6. Remember that there is no long-term commitment
As the client, you are able to decide how long to stay in therapy, and whether to stay with your current counsellor, or leave. Your counsellor should respect your decision to leave (or not continue beyond a first session), if that is what feels right for you.
7. Set goals
When I start with a new client, one of the questions we discuss is, “How will we know when the work is done?” Goals can be fluid – and may change over time, you may achieve one goal and then replace it with another, but having a focus on what you want to achieve in therapy, and an idea of how you’ll know when you’re there, can not only help to keep your sessions focussed, it means you’ll know when you’re ready to finish. Not setting goals can leave the process ambiguous, and can mean that you stay in therapy for the sake of it, rather than having a clear purpose.
8. Reflect on how you feel after your sessions
What is your mood like? How do you feel over the next few days? What are your thoughts and behaviours like? It’s not unusual to experience some low mood when you first start therapy – starting to process can mean speaking about issues you’ve never touched on before.
It can be useful to bring your observations about how you’re feeling after your sessions to your counsellor – this gives you the opportunity to process the experience, and also to explore with your counsellor how to pace future sessions. It might be, that you need to balance the heavy content or ease into the depth of exploration to make the process more manageable, and less overwhelming.
9. Build in some buffer time
Make sure you have a little time after your sessions to ground yourself and re-acclimatise to everyday life before you need to get on with your day. It can be tempting to pop onto zoom for a counselling session at lunchtime and then dive straight back into work – this is easier said than done if you haven’t given yourself time to get back into the right head space. Sometimes even just a short walk, grabbing a coffee, or doing a transitional activity (not related to the session, or to your next responsibility) can be enough.

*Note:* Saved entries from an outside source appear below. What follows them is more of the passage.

(* ===== verification/Meter.v ===== *)
(** What limits an evaluation: the counters of an environment
    ([exprtk/src/exprtk_eval.c], [eval_loop_tick] and the head of [exprtk_eval])
    or, when the environment has a safe point function, the budget of the host
    call ([HostLimits.v]).

    The interpreter only asks a meter whether it may take a step, another turn
    of a loop, or enter a function.  [Meter] is that interface; [MeterLaws] is what the interpreter's
    termination needs of it, and both meters are proved to have it. *)

From S2P Require Import Prelude HostStatus HostLimits.
Open Scope Z_scope.

(** ** The interface *)

(** [has_safe_point]: the environment has a safe point function, so that all environments
    share the meter; otherwise each has a copy of the counters. *)
Class Meter (M : Type) := {
  meter_step : M -> bool * M;       (* one more node *)
  meter_tick : M -> bool * M;       (* one more turn of a loop *)
  meter_enter : Z -> M -> bool * M; (* a function frame of so many bytes *)
  meter_leave : Z -> M -> bool * M;
  has_safe_point : bool
}.

(** [ticks_left] bounds the turns still granted and [meter_steps] the steps.  A counter that wraps around
    grants them again, so the laws carry reserves: the refusals a meter can take
    before that happens.  A granted turn restores the reserve of turns to [full]. *)
Class MeterLaws (M : Type) `{Meter M} := {
  meter_ok : M -> Prop;
  ticks_left : M -> nat;
  meter_steps : M -> Z;
  tick_reserve : M -> Z;
  step_reserve : M -> Z;
  full : M -> Z;
  steps_nonneg m : 0 <= meter_steps m;
  reserve_full m : meter_ok m -> tick_reserve m <= full m;
  granted_step m m' : meter_ok m -> 0 < step_reserve m -> meter_step m = (true, m') ->
    meter_ok m' /\ (ticks_left m' <= ticks_left m)%nat /\ meter_steps m' < meter_steps m /\
    step_reserve m <= step_reserve m' /\ tick_reserve m <= tick_reserve m';
  refused_step_law m m' : meter_ok m -> 0 < step_reserve m -> meter_step m = (false, m') ->
    meter_ok m' /\ (ticks_left m' <= ticks_left m)%nat /\ meter_steps m' <= meter_steps m /\
    step_reserve m - 1 <= step_reserve m' /\ tick_reserve m <= tick_reserve m';
  granted_tick m m' : meter_ok m -> 0 < tick_reserve m -> meter_tick m = (true, m') ->
    meter_ok m' /\ (ticks_left m' < ticks_left m)%nat /\ meter_steps m' <= meter_steps m /\
    step_reserve m <= step_reserve m' /\ full m <= tick_reserve m';
  refused_tick_law m m' : meter_ok m -> 0 < tick_reserve m -> meter_tick m = (false, m') ->
    meter_ok m' /\ (ticks_left m' <= ticks_left m)%nat /\ meter_steps m' <= meter_steps m /\
    step_reserve m <= step_reserve m' /\ tick_reserve m - 1 <= tick_reserve m';
  frame_law m b m' cost : meter_ok m -> meter_enter cost m = (b, m') \/ meter_leave cost m = (b, m') ->
    meter_ok m' /\ (ticks_left m' <= ticks_left m)%nat /\ meter_steps m' <= meter_steps m /\
    step_reserve m <= step_reserve m' /\ tick_reserve m <= tick_reserve m'
}.

(** A meter that grants nothing any more once it has refused. *)
Class Latching (M : Type) `{Meter M} := {
  latched : M -> Prop;
  refused_step m m' : meter_step m = (false, m') -> latched m';
  refused_tick m m' : meter_tick m = (false, m') -> latched m';
  refused_enter cost m m' : meter_enter cost m = (false, m') -> latched m';
  latched_step m : latched m -> (meter_step m).1 = false;
  latched_enter cost m : latched m -> (meter_enter cost m).1 = false;
  latched_leave cost m : latched m -> latched (meter_leave cost m).2
}.

(** ** The counters of an environment: [uint32_t] *)

Record counters := Counters {
  max_nodes : Z;
  curr_nodes : Z;
  max_loop_iterations : Z;
  curr_loop_iterations : Z
}.

(** The limits of [exprtk_env_init_storage]. *)
Definition default_counters : counters := Counters 100000 0 10000 0.

Definition count_node (c : counters) : bool * counters :=
  let n := wrapu 32 (curr_nodes c + 1) in
  (negb (max_nodes c <? n),
   Counters (max_nodes c) n (max_loop_iterations c) (curr_loop_iterations c)).

(** [eval_loop_tick] *)
Definition count_loop (c : counters) : bool * counters :=
  let n := wrapu 32 (curr_loop_iterations c + 1) in
  (negb (max_loop_iterations c <? n),
   Counters (max_nodes c) (curr_nodes c) (max_loop_iterations c) n).

#[export] Instance counters_meter : Meter counters := {|
  meter_step := count_node; meter_tick := count_loop;
  meter_enter _ c := (true, c); meter_leave _ c := (true, c); has_safe_point := false
|}.

Definition counters_ok (c : counters) : Prop :=
  0 <= max_nodes c <= UINT32_MAX /\ 0 <= curr_nodes c <= UINT32_MAX /\
  0 <= max_loop_iterations c <= UINT32_MAX /\ 0 <= curr_loop_iterations c <= UINT32_MAX.

(** How often a counter can go up before it wraps around. *)
Definition room (limit curr : Z) : Z := UINT32_MAX - Z.max limit curr.

#[export, refine] Instance counters_laws : MeterLaws counters := {|
  meter_ok := counters_ok;
  ticks_left c := Z.to_nat (max_loop_iterations c - curr_loop_iterations c);
  meter_steps c := Z.max 0 (max_nodes c - curr_nodes c);
  tick_reserve c := room (max_loop_iterations c) (curr_loop_iterations c);
  step_reserve c := room (max_nodes c) (curr_nodes c);
  full c := UINT32_MAX - max_loop_iterations c;
  steps_nonneg := _; reserve_full := _; granted_step := _; refused_step_law := _; granted_tick := _;
  refused_tick_law := _; frame_law := _
|}.
Proof.
  all: unfold counters_ok, room, meter_step, meter_tick, counters_meter, count_node, count_loop, UINT32_MAX in *.
  - lia.
  - lia.
  - intros c c' Hok Hr [= Hb <-]. rewrite !wrapu_small in * by lia. simpl. lia.
  - intros c c' Hok Hr [= Hb <-]. rewrite !wrapu_small in * by lia. simpl. lia.
  - intros c c' Hok Hr [= Hb <-]. rewrite !wrapu_small in * by lia. simpl. lia.
  - intros c c' Hok Hr [= Hb <-]. rewrite !wrapu_small in * by lia. simpl. lia.
  - intros c b c' cost Hok [[= <- <-]|[= <- <-]]; split_and!; (done || lia).
Defined.

(** ** The budget of a host call

    [eval_safe_point] and [eval_loop_tick] of an environment whose safe point is
    that of the host: a step costs one of [steps_left], a turn one of
    [loops_left], a frame its bytes. *)

#[export] Instance host_meter : Meter runtime_ctx := {|
  meter_step c := ts_host_safe_point c SP_STEP 1;
  meter_tick c := ts_host_safe_point c SP_LOOP 1;
  meter_enter cost c := ts_host_safe_point c SP_FUNCTION_ENTER cost;
  meter_leave cost c := ts_host_safe_point c SP_FUNCTION_LEAVE cost;
  has_safe_point := true
|}.

Definition host_ok (c : runtime_ctx) : Prop :=
  match active_host_budget c with
  | Some (_, b) => 0 <= loops_left b /\ 0 <= steps_left b
  | None => False
  end.

Definition host_ticks (c : runtime_ctx) : nat :=
  match active_host_budget c with Some (_, b) => Z.to_nat (loops_left b) | None => 0 end.

Definition host_steps (c : runtime_ctx) : Z :=
  match active_host_budget c with Some (_, b) => Z.max 0 (steps_left b) | None => 0 end.

Definition metered (kind : safe_point_kind) (cost : Z) : Prop :=
  (kind = SP_STEP \/ kind = SP_LOOP) /\ cost = 1 \/ kind = SP_FUNCTION_ENTER \/ kind = SP_FUNCTION_LEAVE.

(** What a safe point of such a kind does to the budget. *)
Lemma charge_counts b kind cost b' ok :
  metered kind cost -> 0 <= loops_left b -> 0 <= steps_left b -> charge b kind cost = (ok, b') ->
  0 <= loops_left b' <= loops_left b /\ 0 <= steps_left b' <= steps_left b /\
  (kind = SP_LOOP -> ok = true -> loops_left b' < loops_left b) /\
  (kind = SP_STEP -> ok = true -> steps_left b' < steps_left b).
Proof.
  intros Hkind Hl Hs H.
  destruct Hkind as [[[-> | ->] ->]|[-> | ->]]; cbn [charge] in H;
    unfold ts_host_budget_charge_u32, ts_host_budget_poll_interrupt, ts_host_budget_fail in H;
    repeat first [progress simplify_eq/= | case_hyp H | case_goal]; bool_props; split_and!; try done; lia.
Qed.

(** A refusal of a host budget is final, so that it needs no reserve. *)
Definition ample : Z := 2 ^ 40.

Lemma safe_point_counts c kind cost ok c' :
  metered kind cost -> host_ok c -> ts_host_safe_point c kind cost = (ok, c') ->
  host_ok c' /\ (host_ticks c' <= host_ticks c)%nat /\ host_steps c' <= host_steps c /\
  (kind = SP_LOOP -> ok = true -> (host_ticks c' < host_ticks c)%nat) /\
  (kind = SP_STEP -> ok = true -> host_steps c' < host_steps c).
Proof.
  unfold host_ok, host_ticks, host_steps, ts_host_safe_point. intros Hkind Hok H.
  destruct (active_host_budget c) as [[id b]|] eqn:Ha; [|done]. destruct Hok as [Hl Hs].
  case_decide; [|simplify_eq; rewrite Ha; split_and!; try done; lia].
  destruct (charge b kind cost) as [[] b'] eqn:E; simplify_eq; cbn [active_host_budget set_budget];
    destruct (charge_counts _ _ _ _ _ Hkind Hl Hs E) as (? & ? & Ht & Hk);
    (split_and!; [lia..| |]); intros K Hb; try done;
    [specialize (Ht K eq_refl)|specialize (Hk K eq_refl)]; lia.
Qed.

#[export, refine] Instance host_laws : MeterLaws runtime_ctx := {|
  meter_ok := host_ok; ticks_left := host_ticks; meter_steps := host_steps;
  tick_reserve _ := ample; step_reserve _ := ample; full _ := ample;
  steps_nonneg := _; reserve_full := _; granted_step := _; refused_step_law := _; granted_tick := _;
  refused_tick_law := _; frame_law := _
|}.
Proof.
  - intros c. unfold host_steps. destruct (active_host_budget c) as [[? ?]|]; lia.
  - done.
  - intros c c' Hok _ H. destruct (safe_point_counts c SP_STEP 1 true c') as (? & ? & ? & _ & Hs);
      [by left; auto|done..|]. specialize (Hs eq_refl eq_refl). split_and!; (done || lia).
  - intros c c' Hok _ H. destruct (safe_point_counts c SP_STEP 1 false c') as (? & ? & ? & _);
      [by left; auto|done..|]. split_and!; (done || lia).
  - intros c c' Hok _ H. destruct (safe_point_counts c SP_LOOP 1 true c') as (? & ? & ? & Ht & _);
      [by left; auto|done..|]. specialize (Ht eq_refl eq_refl). split_and!; (done || lia).
  - intros c c' Hok _ H. destruct (safe_point_counts c SP_LOOP 1 false c') as (? & ? & ? & _);
      [by left; auto|done..|]. split_and!; (done || lia).
  - intros c b c' cost Hok [H|H];
      [destruct (safe_point_counts c SP_FUNCTION_ENTER cost b c') as (? & ? & ? & _)
      |destruct (safe_point_counts c SP_FUNCTION_LEAVE cost b c') as (? & ? & ? & _)];
      try done; try (right; auto); split_and!; (done || lia).
Defined.

(** The counters do not latch: they wrap around. *)
Definition host_latched (c : runtime_ctx) : Prop :=
  match active_host_budget c with Some (_, b) => failure_status b <> STATUS_OK | None => False end.

Lemma refused_latched c kind cost c' :
  ts_host_safe_point c kind cost = (false, c') -> host_latched c'.
Proof.
  unfold ts_host_safe_point, host_latched. destruct (active_host_budget c) as [[id b]|] eqn:Ha; [|done].
  case_decide; [|by intros [= <-]; rewrite Ha].
  destruct (charge b kind cost) as [[] b'] eqn:E; [done|]. intros [= <-]. by apply charge_fail in E.
Qed.

Lemma latched_refuses c kind cost : host_latched c -> ts_host_safe_point c kind cost = (false, c).
Proof.
  unfold host_latched, ts_host_safe_point. destruct (active_host_budget c) as [[id b]|]; [|done].
  intros H. by rewrite decide_False.
Qed.

#[export, refine] Instance host_latching : Latching runtime_ctx := {|
  latched := host_latched; refused_step m m' := refused_latched m SP_STEP 1 m';
  refused_tick m m' := refused_latched m SP_LOOP 1 m';
  refused_enter cost m m' := refused_latched m SP_FUNCTION_ENTER cost m';
  latched_step := _; latched_enter := _; latched_leave := _
|}.
Proof.
  - intros c H. cbn. by rewrite latched_refuses.
  - intros cost c H. cbn. by rewrite latched_refuses.
  - intros cost c H. cbn. by rewrite latched_refuses.
Defined.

10. Bring your observations, thoughts and feelings about the therapy itself/the therapeutic relationship into your sessions
Very often, the thoughts, feelings and behaviours you experience in “the room” with your counsellor, can be a reflection of what’s going on for you outside of this space. Exploring this, within the safety of your counselling session can help you to learn more about yourself.
The relationship you form with your counsellor can also be one in which you develop yourself relationally. For example, if you have difficulty expressing your needs or preferences – or giving honest feedback to those around you, your counselling session can be a space in which you practice doing this.
This could take the form of telling your counsellor you disagree with something they’ve said, or that something they suggested wasn’t helpful for you; you can then take the opportunity to explore how it felt to give that feedback – were you worried about what their reaction might be? Did it feel liberating? Did you feel as though you were taking a risk? How did you feel afterwards?
11. Self-care, self-care, self-care!
Investing yourself in the therapeutic process is hard work – it can, at times, be painful. It can mean bringing into your awareness issues that are uncomfortable, challenging – or life-changing. You spend 50 minutes talking in your session, but it is often the processing time (conscious and unconscious) between sessions when the real work takes place.
Being kind to yourself, and understanding the need to integrate self-care into your week can help to make the challenging parts of this process more manageable. Self-care is broad – it can include exercise, eating well, getting enough sleep, mindfulness practice, respecting your needs, setting boundaries or taking time to do the things you enjoy.
12. Understand that healing is not a linear process
It’s not unusual to feel satisfied that you’re making progress, only to encounter a setback, knock, or regression. This doesn’t invalidate the healing you’ve already done – it makes you human.